Jesus was an observant Jew, a loyal patriot who fought to save Israel from Roman tyranny. His message was distorted by Paul, the architect of Christianity. This resulted in Jesus's alienation from his people. We should not be deceived by Paul, Rabbi Boteach tells us, who was "a brilliant but unstable character, prone to manic extremes".

In Kosher Jesus, Shmuley Boteach argues that it is time for Jews to re-evaluate their relationship with Jesus, in order to strengthen American Judeo-Christian values. Judaism and Christianity should come together "to achieve Godly goals and virtuous ends through the personality of Jesus himself".

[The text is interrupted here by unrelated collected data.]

(** Two raw bytes decode to the voltage of their big-endian sample. *)
Lemma decode_voltage_bytes (b0 b1 : byte) :
  decode_voltage (VBytes [b0; b1]) = Return (sample_voltage (sample_raw b0 b1)).
Proof.
  unfold decode_voltage.
  cbn [py_getitem nth_error obind py_lshift int_add mul_float].
  fold (byte_value b0). fold (byte_value b1). fold (sample_raw b0 b1).
  rewrite (of_Z_sample _ (sample_raw_range b0 b1)).
  cbn [obind float_truediv]. change (1024 =? 0) with false. cbv iota.
  rewrite of_Z_1024. reflexivity.
Qed.

(** Reading [n] bytes when the port delivers [data]. *)
Lemma response_script (n : nat) (binary : bool) (s : session)
      (data : list byte) (rest : list (list byte)) :
  rx s = data :: rest ->
  response n binary s =
    (Return (if binary then VBytes (firstn n data)
             else VStr (string_of_list_byte (firstn n data))),
     emit (EvRead n (firstn n data)) (set_rx rest s)).
Proof.
  intros Hrx. unfold response. rewrite Hrx. reflexivity.
Qed.

(** C6. The single-shot ADC read: for every 2-byte response (b0, b1) of
    the device, [adc] sends opcode 0x14, waits [minDelay], reads 2 bytes
    once, and returns the float ((b0 << 8) + b1) * 6.6 / 1024; the
    retry counter is not touched. *)
Theorem adc_single_read (s : session) (b0 b1 : byte) (rest : list (list byte)) :
  rx s = [b0; b1] :: rest ->
  adc s =
    (Return (VFloat (PyFloat.round_Z (Z.shiftl (byte_value b0) 8 + byte_value b1)
                     * 6.6 / 1024)%float),
     mkSession (mode s) (minDelay s) (attempts s) (retry_limit s) rest
       (log s ++ [EvWrite x14; EvTimeout (minDelay s); EvRead 2 [b0; b1]])).
Proof.
  intros Hrx. unfold adc, bind.
  change 0x14 with (byte_value x14). rewrite write_literal.
  unfold attr, timeout.
  rewrite (response_script 2 true _ [b0; b1] rest) by exact Hrx.
  cbn [firstn]. unfold lift. rewrite decode_voltage_bytes.
  unfold ret, emit, set_rx. cbn [mode minDelay attempts retry_limit rx log].
  rewrite <- !app_assoc. reflexivity.
Qed.

Lemma adc_single_read_witness :
  adc (demo_session [[x01; xf4]]) =
    (Return (VFloat 3.22265625%float),
     mkSession "bb" 0.01%float 0 15 []
       [EvWrite x14; EvTimeout 0.01%float; EvRead 2 [x01; xf4]]).
Proof.
  exact (adc_single_read (demo_session [[x01; xf4]]) x01 xf4 [] eq_refl).
Defined.

(** ** The retry chain of [get_next_adc_voltage] *)

(** The body calls [self] only through [recurse], on a session one
    attempt further and still within the limit. *)
Lemma get_next_adc_voltage_body_ext (f g : M value) (s : session) :
  (forall s', retry_limit s' = retry_limit s ->
              attempts s' = S (attempts s) ->
              (attempts s < retry_limit s)%nat ->
              f s' = g s') ->
  get_next_adc_voltage_body f s = get_next_adc_voltage_body g s.
Proof.
  intros Hfg. unfold get_next_adc_voltage_body, bind, response, lift.
  destruct (decode_voltage _) as [v | e |]; try reflexivity.
  destruct (PyFloat.ltb_Z v 10); [reflexivity |].
  unfold flushInput, recurse.
  cbn [emit set_rx set_attempts attempts retry_limit mode minDelay rx log].
  destruct (Nat.ltb_spec (attempts s) (retry_limit s)) as [Hlt | Hge];
    [| reflexivity].
  apply Hfg; [reflexivity | reflexivity | exact Hlt].
Qed.

Lemma get_next_adc_voltage_fuel_enough (fuel1 : nat) :
  forall (fuel2 : nat) (s : session),
    (retry_limit s - attempts s < fuel1)%nat ->
    (retry_limit s - attempts s < fuel2)%nat ->
    get_next_adc_voltage_fuel fuel1 s = get_next_adc_voltage_fuel fuel2 s.
Proof.
  induction fuel1 as [| k IH]; intros fuel2 s H1 H2; [lia |].
  destruct fuel2 as [| k2]; [lia |].
  cbn [get_next_adc_voltage_fuel].
  apply get_next_adc_voltage_body_ext.
  intros s' Hl Ha Hlt. apply IH; lia.
Qed.

(** The method satisfies the equation its source text reads as. *)
Lemma get_next_adc_voltage_unfold (s : session) :
  get_next_adc_voltage s = get_next_adc_voltage_body get_next_adc_voltage s.
Proof.
  unfold get_next_adc_voltage at 1. cbn [get_next_adc_voltage_fuel].
  apply get_next_adc_voltage_body_ext.
  intros s' Hl Ha Hlt. unfold get_next_adc_voltage.
  apply get_next_adc_voltage_fuel_enough; lia.
Qed.

(** The fuel never runs out: a call ends with a value or an exception. *)
Lemma get_next_adc_voltage_fuel_total (fuel : nat) :
  forall s : session,
    (retry_limit s - attempts s < fuel)%nat ->
    fst (get_next_adc_voltage_fuel fuel s) <> OutOfFuel.
Proof.
  induction fuel as [| k IH]; intros s Hk; [lia |].
  cbn [get_next_adc_voltage_fuel].
  unfold get_next_adc_voltage_body, bind, response, lift.
  destruct (decode_voltage _) as [v | e |] eqn:Hd.
  - destruct (PyFloat.ltb_Z v 10); [discriminate |].
    unfold flushInput, recurse.
    cbn [emit set_rx set_attempts attempts retry_limit mode minDelay rx log].
    destruct (Nat.ltb_spec (attempts s) (retry_limit s)) as [Hlt | Hge];
      [| discriminate].
    apply IH. simpl. lia.
  - discriminate.
  - exfalso. revert Hd. unfold decode_voltage, py_getitem.
    destruct (nth_error _ 0); [| discriminate].
    cbn [obind py_lshift].
    destruct (nth_error _ 1); [| discriminate].
    cbn [obind int_add mul_float]. unfold PyFloat.of_Z.
    destruct (is_infinity _); [discriminate |].
    cbn [obind float_truediv]. change (1024 =? 0) with false. cbv iota.
    rewrite of_Z_1024. discriminate.
Qed.

Lemma get_next_adc_voltage_total (s : session) :
  fst (get_next_adc_voltage s) <> OutOfFuel.
Proof.
  apply get_next_adc_voltage_fuel_total. lia.
Qed.

(** C7. [get_next_adc_voltage] on a 2-byte sample: when the decoded
    voltage is strictly below 10.0 the call ends the retry chain
    ([recurse_end] resets the counter) and returns that voltage, having
    read nothing beyond the two sample bytes; when it is at least 10.0
    the call reads exactly one more byte, flushes the input and
    re-invokes itself through the Retry Helper's [recurse]. *)
Theorem get_next_adc_voltage_threshold
        (s : session) (b0 b1 : byte) (rest : list (list byte)) :
  rx s = [b0; b1] :: rest ->
  let v := sample_voltage (sample_raw b0 b1) in
  ((v <? 10)%float = true ->
   get_next_adc_voltage s =
     (Return (VFloat v),
      mkSession (mode s) (minDelay s) 0 (retry_limit s) rest
        (log s ++ [EvRead 2 [b0; b1]])))
  /\
  ((10 <=? v)%float = true ->
   get_next_adc_voltage s =
     recurse get_next_adc_voltage
       (mkSession (mode s) (minDelay s) (attempts s) (retry_limit s) (tl rest)
          (log s ++ [EvRead 2 [b0; b1]; EvRead 1 (firstn 1 (hd [] rest));
                     EvFlushInput]))).
Proof.
  intros Hrx v.
  destruct (sample_facts _ (sample_raw_range b0 b1)) as (_ & Hlt & Hge & _).
  fold v in Hlt, Hge.
  assert (Hstep : forall self,
    get_next_adc_voltage_body self s =
      if (v <? 10)%float
      then (Return (VFloat v),
            mkSession (mode s) (minDelay s) 0 (retry_limit s) rest
              (log s ++ [EvRead 2 [b0; b1]]))
      else recurse self
             (mkSession (mode s) (minDelay s) (attempts s) (retry_limit s)
                (tl rest)
                (log s ++ [EvRead 2 [b0; b1]; EvRead 1 (firstn 1 (hd [] rest));
                           EvFlushInput]))).
  { intros self. unfold get_next_adc_voltage_body, bind.
    rewrite (response_script 2 true s [b0; b1] rest Hrx).
    cbn [firstn]. unfold lift. rewrite decode_voltage_bytes.
    fold v. rewrite Hlt.
    destruct (v <? 10)%float.
    - reflexivity.
    - unfold response, flushInput, emit, set_rx.
      cbn [mode minDelay attempts retry_limit rx log].
      rewrite <- !app_assoc. reflexivity. }
  rewrite get_next_adc_voltage_unfold, Hstep.
  split; intros Hv.
  - rewrite Hv. reflexivity.
  - rewrite Hge in Hv. apply negb_true_iff in Hv. rewrite Hv. reflexivity.
Qed.

Lemma get_next_adc_voltage_threshold_witness :
  get_next_adc_voltage (demo_session [[x01; xf4]; [x00]]) =
    (Return (VFloat 3.22265625%float),
     mkSession "bb" 0.01%float 0 15 [[x00]] [EvRead 2 [x01; xf4]])
  /\
  get_next_adc_voltage (demo_session [[xff; xf4]; [x00]; [x00; x10]]) =
    recurse get_next_adc_voltage
      (mkSession "bb" 0.01%float 0 15 [[x00; x10]]
         [EvRead 2 [xff; xf4]; EvRead 1 [x00]; EvFlushInput]).
Proof.
  split.
  - exact (proj1 (get_next_adc_voltage_threshold
                    (demo_session [[x01; xf4]; [x00]]) x01 xf4 [[x00]] eq_refl)
                 eq_refl).
  - exact (proj2 (get_next_adc_voltage_threshold
                    (demo_session [[xff; xf4]; [x00]; [x00; x10]])
                    xff xf4 [[x00]; [x00; x10]] eq_refl)
                 eq_refl).
Defined.

(** ** Self-test *)

(** C8. [selftest(complete)] sends 0x11 when [complete] is true and 0x10
    otherwise, waits [minDelay * 50], reads one byte (the error count),
    sends 0xFF and reads one more byte; it raises [ProtocolError] when
    that last byte is not 0x01 and otherwise returns the error count, an
    integer between 0 and 255. *)
Theorem selftest_protocol
        (complete : bool) (s : session) (e a : byte) (rest : list (list byte)) :
  rx s = [e] :: [a] :: rest ->
  selftest complete s =
    (if Byte.eqb a x01 then Return (VInt (byte_value e))
     else Raise (ProtocolError "Self test did not return to bitbang mode"),
     mkSession (mode s) (minDelay s) (attempts s) (retry_limit s) rest
       (log s ++ [EvWrite (if complete then x11 else x10);
                  EvTimeout (minDelay s * 50)%float;
                  EvRead 1 [e]; EvWrite xff; EvRead 1 [a]]))
  /\ 0 <= byte_value e <= 255.
Proof.
  intros Hrx. split; [| apply byte_value_range].
  unfold selftest, bind.
  assert (Hop : (if complete then write 0x11 else write 0x10) s =
                (Return tt, emit (EvWrite (if complete then x11 else x10)) s)).
  { destruct complete.
    - change 0x11 with (byte_value x11). apply write_literal.
    - change 0x10 with (byte_value x10). apply write_literal. }
  rewrite Hop. unfold attr, timeout.
  rewrite (response_script 1 false _ [e] ([a] :: rest)) by exact Hrx.
  change 0xff with (byte_value xff). rewrite write_literal.
  rewrite (response_script 1 false _ [a] rest) by reflexivity.
  cbn [firstn]. rewrite decoded_ne_x01.
  unfold emit, set_rx. cbn [mode minDelay attempts retry_limit rx log].
  rewrite <- !app_assoc. cbn [app].
  destruct (Byte.eqb a x01); cbn [negb].
  - unfold lift. rewrite ord_decoded. reflexivity.
  - reflexivity.
Qed.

Boteach makes out an emotional case for Jews to reclaim Jesus. He argues that Jews should reject the image painted by the editors of the Christian Bible who took "a Jewish sage and lover of his people, put a white hood on his head and a swastika on his arm and sent him out spewing vitriol against his people". On the contrary, Boteach tells us, Jesus was an anti-Roman revolutionary, zealous for his people,

But this argument is not as clear-cut as Boteach would have us believe. That Jesus sought to lead a rebellion against Rome was most lucidly advanced by Hyam Maccoby, in his rigorously argued book Revolution in Judea. Boteach acknowledges his debt to Maccoby's scholarship but sensationalises his conclusion. He asserts that the fact that the Gospels contain little anti-Roman material and much that is anti-Jewish demonstrates that Jesus was actually a Jewish partisan fighting against Rome, whose position was reversed by the later, Roman-aligned church. It is a curious argument but one that is expressed with tremendous conviction.

In fact, although it is clear from the earliest Christian texts that Jesus had a revolutionary agenda, the probability is that he campaigned against the ruling priestly factions in the Temple. Rome was of little interest to him. He was a preacher, not a soldier.

It's of no surprise that Kosher Jesus has attracted fierce criticism. Not because the author has little sense of history or of text-critical analysis. Nor because, in advising his readers that Jesus was an observant Jew, he tells them no more than they would glean from even a cursory reading of the Christian Bible. Nor even because of its provocative language, or its excursions into Christian theology. The criticism does not focus on the construction of the book or its scholarship. It focuses instead on the impact the book is likely to have, were it to be read.

The angriest censure has come from Jewish anti-missionary groups. Unlike Britain, Jewish communities in North America face an ongoing struggle against Christian missionaries who prey on lost and impressionable Jewish youngsters. Rabbi Michael Skobac, of the Canadian counter-missionary organisation Jews for Judaism, considers that the book plays into the hands of the "tremendous forces of assimilation and conversion bearing down on the Jewish people".

Much of the anger of Jewish anti-missionary groups is due to the fulsome praise that Boteach bestows on Christian evangelists for their support of Israel. While there is no doubt that these groups have been instrumental in shaping American policy towards Israel, their support should not be unconditionally welcomed. It is not altruistic. Evangelists consider the Jewish state as a necessary precondition for the Second Coming. By so fulsomely embracing the Evangelists, Boteach has set alarm bells ringing.

Criticism of a more personal nature has come from the Chabad community, whence Boteach hails, which appears to feel a deep sense of betrayal. Rabbi Immanuel Schochet called for Kosher Jesus to be banned, declaring that in 40 years of anti-missionary work he had never read a book, "let alone one authored by a purported frum Jew, that does more to enhance the evangelical missionary message".

Christian voices are no less censorious, albeit a little more gentle in their language. David Parsons, of the International Christian Embassy in Jerusalem, dismissed the book by declaring that "Jews and Christians have been building bridges towards each other and exploring the Jewishness of Jesus for several decades now, long before Boteach saw the need to set us all straight."

Whatever one thinks of this book, calls for it to be banned should not be heeded. Jews have always studied Jesus; Ramban won a famous disputation in Barcelona in 1263 by studying and refuting Christian teachings. And Jews do not ban books; we know what it is like to have our books burnt, we need not do it to others.

Kosher Jesus is a disturbing, sensationalist book. There is little doubt that it was intended to be, although it is not clear why. Ultimately its challenge feels hollow, it provides us with no new knowledge which warrants the author's exhortation for Jews to re-evaluate Jesus. Still, whatever one thinks of its kashrut, there is a heart-warming moment at the end when the author expresses his gratitude to his wife, "the luckiest woman in the world".